Tadhg Buckley of AIB then showed that since 2007 milk price volatility over any three month period has increased by 300%. While volatility is a relatively new phenomenon for Irish dairy farmers, it is set to be a fact of life in the future. Tadhg said that those farmers with strong financial awareness who have simple and stable farm systems are able to manage volatility better. He said that these farmers also have certain traits such as a strong information and feedback network in the form of discussion groups or otherwise, they have excellent people management skills which helps in dealing with banks etc. and also hold the ability to make timely decisions.
FDC’s Dave Sheane stressed that farmer attitude and outlook is critical in addressing volatility. Dave recommended that farmers develop a proactive approach based on a medium-term outlook, incorporating a five year rolling business plan, periodic market assessment, financial management and cash flow projections.
The final session was opened by Dr. Riona Sayers who presented twelve steps to minimising the herd health risk in an expanding dairy herd. Riona emphasised the importance of having an effective biosecurity plan in place that should include such measures as good purchasing strategy, quarantine procedures, good hygiene, stock proof fencing and vaccination protocols. She then highlighted the following strategies to prevent disease introduction.

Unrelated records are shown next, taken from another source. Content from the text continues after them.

(* ===== verification/Outbox.v ===== *)
(** * The outbox of a history source

    [src/history_repository/replica/runtime/source.rs]: the records a node has for the
    repositories are signed into one chain of segments per stream and wait in a queue until a
    repository acknowledges them.  A full queue drops records and declares the gap; deletions
    have a stream of their own that is offered first.

    The epoch the storage allocates and the outcome of its writes are parameters. *)

From S2P Require Import Prelude Text Search Ordered Hex Repository AntiEntropy HistorySync Retention ReplicaReceive.
Open Scope string_scope.
Open Scope list_scope.
Open Scope N_scope.

Definition MAX_PENDING_SEGMENTS_PER_STREAM : nat := 8.

Definition stream_for_schema (schema : string) : option string :=
  if bool_decide (schema = "runtime.v1") then Some "runtime"
  else if bool_decide (schema = "path_health.v1") then Some "path_health"
  else if bool_decide (schema = "traffic.v1") then Some "traffic"
  else if bool_decide (schema = "connections.v1") then Some "connections"
  else if bool_decide (schema = "ip_usage.v1") then Some "ip_usage"
  else if bool_decide (schema = "tombstone.v1") then Some "tombstone"
  else None.

Definition deletion_marker_id_parts (schema_id record_key : string) : string := schema_id +:+ ":" +:+ hex_encode record_key.
Definition deletion_marker_id (x : SyncRecord) : string := deletion_marker_id_parts (schema_id x) (record_key x).

(** [format!("{stream}\0{first_sequence:020}")] *)
Definition pad20 (n : N) : string :=
  let digits := pretty n in of_chars (replicate (20 - String.length digits)%nat "0"%char) +:+ digits.
Definition backpressure_gap_key (stream : string) (first_sequence : N) : string := stream +:+ String "000"%char (pad20 first_sequence).

(** [key.split_once('\0').map_or(key, |(stream, _)| stream)] *)
Definition backpressure_gap_stream (key : string) : string := from_option fst key (split_once "000"%char key).

(** [RepositoryReplicaSegment] and [RepositoryReplicaGap] *)
Record RepositoryReplicaSegment : Type := mkReplicaSegment { rg_identity : RepositoryNodeIdentity; rg_wire : string }.
Definition RepositoryReplicaGap : Type := StoredGap.

(** [RepositoryHistoryDeletionMarker] of the node history. *)
Record DeletionMarker : Type := mkDeletionMarker { dm_schema_id : string; dm_record_key : string }.

Section Outbox.
Context `{SyncCrypto, SnapshotSize}.

(** [source_epoch]: the first eight bytes of a digest, as a positive [i64]. *)
Definition from_be_bytes (bytes : list ascii) : N := foldl (λ acc c, 256 * acc + code c) 0 bytes.
Definition source_epoch_for (cluster_id node_id : string) : N :=
  let digest := sha256 ("xp-history-source-epoch-v1" +:+ String "000"%char "" +:+ cluster_id +:+ String "000"%char "" +:+ node_id
                          +:+ "stable-source-epoch") in
  N.max (N.land (from_be_bytes (take 8 (chars digest))) i64_max) 1.

Definition on_source (f : LocalSourceState → LocalSourceState) : Call unit := on_snapshot (λ s, s <| sn_local_source ::= f |>).
Definition source_of (rt : Runtime) : LocalSourceState := sn_local_source (rt_snapshot rt).

(** The front of each queue, the deletions first. *)
Definition local_source_pending_segments (l : LocalSourceState) : list RepositoryReplicaSegment :=
  let fronts := omap (λ '(stream, state), pair stream <$> head (ss_pending state)) (bt_items (ls_streams l)) in
  let '(first, rest) := (List.filter (λ '(stream, _), bool_decide (stream = "tombstone")) fronts,
                         List.filter (λ '(stream, _), negb (bool_decide (stream = "tombstone"))) fronts) in
  map (λ '(_, pending), mkReplicaSegment (sg_identity pending) (sg_wire pending)) (first ++ rest).

(** The stream a record is sent on. *)
Definition stream_of_record (x : SyncRecord) : result string RepositoryRuntimeError :=
  if is_tombstone x then Ok "tombstone"
  else ok_or (stream_for_schema (schema_id x)) (StorageFailed ("history source schema has no independent stream: " +:+ schema_id x)).

(** [records_by_stream]: a deletion that is already marked is not sent again. *)
Definition records_by_stream (markers : gmap string ReplicaRecordKey) (xs : list SyncRecord)
    : result (gmap string (list SyncRecord)) RepositoryRuntimeError :=
  try_fold (λ acc x,
    if is_tombstone x && contains_key markers (deletion_marker_id x) then Ok acc
    else let? stream := stream_of_record x in
         Ok (entry_update [] (λ l, l ++ [x]) stream acc)) ∅ xs.

Definition record_local_source_backpressure_gap (l : LocalSourceState) (stream : string) (first_sequence last_sequence now : N)
    : LocalSourceState :=
  let contiguous := List.find (λ '(key, gap),
    bool_decide (backpressure_gap_stream key = stream)
    && (bool_decide (checked_add u64_max (lg_last_sequence gap) 1 = Some first_sequence)
        || bool_decide (checked_add u64_max last_sequence 1 = Some (lg_first_sequence gap)))) (bt_items (ls_backpressure_gaps l)) in
  let key := from_option fst (backpressure_gap_key stream first_sequence) contiguous in
  l <| ls_backpressure_gaps ::= entry_update (mkSourceGap (ls_epoch l) first_sequence last_sequence now now)
         (λ gap, mkSourceGap (lg_source_epoch gap) (N.min (lg_first_sequence gap) first_sequence) (N.max (lg_last_sequence gap) last_sequence)
                   (N.min (lg_start_unix_seconds gap) now) (N.max (lg_end_unix_seconds gap) now)) key |>.

(** The deletions of a batch are entered in the ledger before they are sent. *)
Fixpoint mark_deletions (identity : RepositoryNodeIdentity) (next_sequence now : N) (ready : list string) (offset : N) (xs : list SyncRecord)
    : Call unit :=
  match xs with
  | [] => ret tt
  | x :: xs =>
      (if is_tombstone x then
         let! seq := answer (λ e, e) (ok_or (checked_add u64_max next_sequence offset) StateLimitExceeded) in
         let! epoch := gets (λ rt, ls_epoch (source_of rt)) in
         let! cursor := answer ReplicaFailed (cursor_new (ri_node_id identity) epoch "tombstone" seq) in
         let! rec := answer ReplicaFailed
           (record_new cursor (subject_node_id x) (observer_node_id x) (schema_id x) (schema_version x) (record_key x) (payload x)) in
         with_tombstones (λ l, tombstone l (rr_key rec) now ready) ;!
         on_source (λ l, l <| ls_deletion_marker_keys ::= <[deletion_marker_id x := rr_key rec]> |>)
       else ret tt) ;!
      mark_deletions identity next_sequence now ready (offset + 1) xs
  end.

Definition the_stream (l : LocalSourceState) (stream : string) : LocalSourceStreamState :=
  default LocalSourceStreamState_default (ls_streams l !! stream).
Definition put_stream (stream : string) (state : LocalSourceStreamState) : Call unit :=
  on_source (λ l, l <| ls_streams ::= <[stream := state]> |>).

(** A stream with no room: the records take their sequences and are dropped. *)
Definition backpressure_stream (stream : string) (record_count now : N) : Call unit :=
  let! state := gets (λ rt, the_stream (source_of rt) stream) in
  let! next := answer (λ e, e) (ok_or (checked_add u64_max (ss_next_sequence state) record_count) StateLimitExceeded) in
  put_stream stream (state <| ss_next_sequence := next |> <| ss_backpressured_records ::= λ n, sat_add u64_max n record_count |>) ;!
  on_source (λ l, record_local_source_backpressure_gap l stream (ss_next_sequence state)
                    (sat_add u64_max (ss_next_sequence state) (sat_sub record_count 1)) now).

(** A stream with room: the records become the next segment of its chain. *)
Definition append_segment (cluster_id : string) (identity : RepositoryNodeIdentity) (signing_key : SigningKey) (now : N)
    (stream : string) (xs : list SyncRecord) (record_count : N) : Call unit :=
  let! state := gets (λ rt, the_stream (source_of rt) stream) in
  let! epoch := gets (λ rt, ls_epoch (source_of rt)) in
  let! first := answer ProtocolFailed (sync_cursor_new (ri_node_id identity) epoch stream (ss_next_sequence state)) in
  let! segment := answer ProtocolFailed (segment_new cluster_id first xs (ss_previous_segment_hash state) now now) in
  let! signed := answer ProtocolFailed (sign_segment segment signing_key) in
  let! wire := answer ProtocolFailed (wire_bytes signed) in
  let! next := answer (λ e, e) (ok_or (checked_add u64_max (ss_next_sequence state) record_count) StateLimitExceeded) in
  put_stream stream (state <| ss_next_sequence := next |>) ;!
  let! hash := answer ProtocolFailed (segment_hash signed) in
  put_stream stream (state <| ss_next_sequence := next |> <| ss_previous_segment_hash := Some hash |>
    <| ss_pending ::= λ p, p ++ [mkStoredSegment (hex_encode (sha256 wire)) now identity wire] |>).

Definition queue_stream (cluster_id : string) (identity : RepositoryNodeIdentity) (signing_key : SigningKey) (now : N) (ready : list string)
    (batch : string * list SyncRecord) : Call unit :=
  let '(stream, xs) := batch in
  let record_count := N.of_nat (length xs) in
  (* [entry(stream).or_default()] *)
  let! state := gets (λ rt, the_stream (source_of rt) stream) in
  put_stream stream state ;!
  if bool_decide (MAX_PENDING_SEGMENTS_PER_STREAM ≤ length (ss_pending state))%nat then backpressure_stream stream record_count now
  else
    mark_deletions identity (ss_next_sequence state) now ready 0 xs ;!
    append_segment cluster_id identity signing_key now stream xs record_count.
Lemma length_to_le n z : length (to_le n z) = n.
Proof. apply length_le_split. Qed.
Lemma zlen_to_le n z : zlen (to_le n z) = Z.of_nat n.
Proof. unfold zlen. by rewrite length_to_le. Qed.

Lemma from_to_le (n : nat) z : fits (8 * Z.of_nat n) z -> from_le (to_le n z) = z.
Proof.
  intros H. unfold from_le, to_le. rewrite le_combine_split.
  apply Z.mod_small. unfold fits in H. by rewrite Z.mul_comm.
Qed.

Lemma to_from_le (b : list byte) n : length b = n -> to_le n (from_le b) = b.
Proof. intros <-. apply split_le_combine. Qed.

Lemma from_le_fits (b : list byte) : fits (8 * zlen b) (from_le b).
Proof. apply le_combine_bound. Qed.

Create Rewrite HintDb zlen.
#[export] Hint Rewrite @zlen_app @zlen_nil @zlen_cons zlen_to_le : zlen.

(** ** Outcomes: a call that returns, or one that panics. *)

Inductive res (A : Type) : Type := Ret (a : A) | Panic.
Arguments Ret {A} a.
Arguments Panic {A}.

#[export] Instance res_ret : MRet res := fun A a => Ret a.
#[export] Instance res_bind : MBind res := fun A B f m =>
  match m with Ret a => f a | Panic => Panic end.
#[export] Instance res_fmap : FMap res := fun A B f m =>
  match m with Ret a => Ret (f a) | Panic => Panic end.

#[export] Instance res_eq_dec {A} `{EqDecision A} : EqDecision (res A).
Proof. solve_decision. Defined.

(** [l[i]] and [&l[lo..hi]]: out of range, they panic. *)
Definition index {A} (l : list A) (i : Z) : res A :=
  match get_at l i with Some x => Ret x | None => Panic end.
Definition index_range {A} (l : list A) (lo hi : Z) : res (list A) :=
  match get_range l lo hi with Some x => Ret x | None => Panic end.

Lemma index_range_Ret {A} (l : list A) lo hi : 0 <= lo -> lo <= hi -> hi <= zlen l ->
  index_range l lo hi = Ret (slice l lo hi).
Proof. intros. unfold index_range. by rewrite (proj2 (get_range_Some l (slice l lo hi) lo hi)). Qed.

Lemma slice_to_end {A} (l : list A) o : 0 <= o <= zlen l -> slice l o (zlen l) = drop (Z.to_nat o) l.
Proof. unfold slice, zlen. intros. rewrite take_ge; [done|]. rewrite length_drop. lia. Qed.
(** The single-leaf loop is the range loop on a one-leaf range. *)
Lemma b3_fold_loop_fold fuel (n i : nat) acc p : (i < n)%nat ->
  fold b3_mrg b3_lone fuel n i [acc] p
  = '(acc, p) ← b3_fold_loop fuel (Z.of_nat n) (Z.of_nat i) acc p; Some ([acc], p).
Proof.
  revert n i acc p. induction fuel as [|fuel IH]; intros n i acc p Hi;
    cbn [b3_fold_loop fold]; change 1 with (Z.of_nat 1) at 1; rewrite leb_of_nat;
    case_decide as Hn1; (destruct (Nat.leb_spec n 1); [try done|try done]); try lia.
  cbn [length]. replace (i + 1 - 1)%nat with i by lia.
  rewrite div_ceil2_of_nat, div2_of_nat, b3_pair_flag.
  pose proof (div2_lt_half i n Hi) as Hlt.
  destruct (Nat.odd i) eqn:E.
  - rewrite even_pred_neq by done. rewrite (even_of_nat i), <- Nat.negb_odd, E.
    destruct p as [|x p]; simpl; [done|]. by apply IH.
  - rewrite (even_of_nat i), <- Nat.negb_odd, E. simpl. destruct (Nat.ltb_spec (i + 1) n).
    + replace (Z.of_nat i =? Z.of_nat n - 1) with false by (symmetry; apply Z.eqb_neq; lia).
      rewrite orb_true_r. destruct p as [|x p]; simpl; [done|]. by apply IH.
    + assert (n = S i) as -> by lia.
      replace (Z.of_nat i =? Z.of_nat (S i) - 1) with true by (symmetry; apply Z.eqb_eq; lia).
      rewrite even_of_nat, Nat.even_succ, E. simpl. by apply IH.
Qed.

Lemma b3_path_loop_spec fuel (i : nat) level path :
  (i < length level)%nat -> (length level <= 2 ^ fuel)%nat ->
  b3_path_loop fuel level (Z.of_nat i) path
  = Ret (path ++ siblings b3_mrg b3_lone fuel i i level).
Proof.
  revert i level path. induction fuel as [|fuel IH]; intros i level path Hi Hf;
    cbn [b3_path_loop siblings]; rewrite zlen_leb_1;
    destruct (Nat.leb_spec (length level) 1); try case_decide; try lia.
  1, 2: by rewrite app_nil_r.
  assert (Hnext : forall s, b3_path_loop fuel (b3_next level) (Z.of_nat i / 2) (path ++ s)
    = Ret (path ++ s ++ siblings b3_mrg b3_lone fuel (Nat.div2 i) (Nat.div2 i) (up b3_mrg b3_lone level))).
  { intros s. rewrite div2_of_nat, b3_next_up, IH; [by rewrite <- app_assoc| |].
    - rewrite length_up. by apply div2_lt_half.
    - rewrite length_up. by apply div2_succ_pow. }
  unfold left_sibling, right_sibling. unfold zlen. destruct (Nat.odd i) eqn:E.
  - rewrite even_pred_neq by done. rewrite <- Nat.negb_odd, E. cbn [orb negb].
    apply Nat.odd_spec in E as [m ->].
    destruct (lookup_lt_is_Some_2 level (2 * m)) as [x Hx]; [lia|].
    rewrite lxor_1_odd.
    rewrite (index_of_nat _ _ _ Hx). cbn [mret res_ret mbind res_bind]. rewrite Hnext.
    replace (2 * m + 1 - 1)%nat with (2 * m)%nat by lia. by rewrite (take_1_drop _ _ _ Hx).
  - rewrite <- Nat.negb_odd, E. cbn [orb negb].
    pose proof E as E'. apply negb_true_iff in E'. rewrite Nat.negb_odd in E'.
    apply Nat.even_spec in E' as [m ->].
    destruct (decide (2 * m + 1 < length level)%nat).
    + replace (Z.of_nat (2 * m) =? Z.of_nat (length level) - 1) with false
        by (symmetry; apply Z.eqb_neq; lia).
      rewrite orb_true_r. destruct (lookup_lt_is_Some_2 level (2 * m + 1)) as [x Hx]; [lia|].
      rewrite lxor_1_even.
      rewrite (index_of_nat _ _ _ Hx). cbn [mret res_ret mbind res_bind]. by rewrite Hnext, (take_1_drop _ _ _ Hx).
    + replace (length level) with (S (2 * m)) at 1 2 by lia.
      replace (Z.of_nat (2 * m) =? Z.of_nat (S (2 * m)) - 1) with true
        by (symmetry; apply Z.eqb_eq; lia).
      rewrite even_of_nat, Nat.even_succ, E. cbn [orb negb mret res_ret mbind res_bind]. by rewrite Hnext, drop_ge by lia.
Qed.
End Trees.

(** ** Properties *)

Section Properties.
Context `{B3 : Blake3} {BL : Blake3Lengths}.

(** Two different 64-byte inputs of BLAKE3 with the same digest. *)
Definition blake3_collision : Prop :=
  exists x y, x <> y /\ length x = 64%nat /\ length y = 64%nat /\ blake3_hash x = blake3_hash y.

The final speaker for the day was Cork dairy farmer William Kingston who hosted the IGA Dairy summer tour back in 2002. William reviewed the progress made on his farm since that time. Today the business is much bigger, he is still farming 120ha but now owns 80% of it, all the beef is gone and heifer rearing is contracted out. Over 360 cows (mostly Jersey crossbred) will calve down in spring 2016, while in 2002 he was milking 165 Holstein Friesian. His milk fat and protein have lifted from 3.62% and 3.33% respectively up to 4.65% and 3.9%. The lift in milk quality was worth about 7c/litre. This highlights the value in breeding for composition, better fertility and good grassland management. Williams key message to dairy farmers was to keep focused and stick to what you know – ‘if you are in dairying stay at dairying – leave other farmers to look after beef’. He also advised young farmers to be patient particularly with challenges that farming brings. Write your plans down as when it is on paper you are more likely to stick to it better. He believes that if you hold tough, farm as well as you can on your own farm and the opportunities will come your way.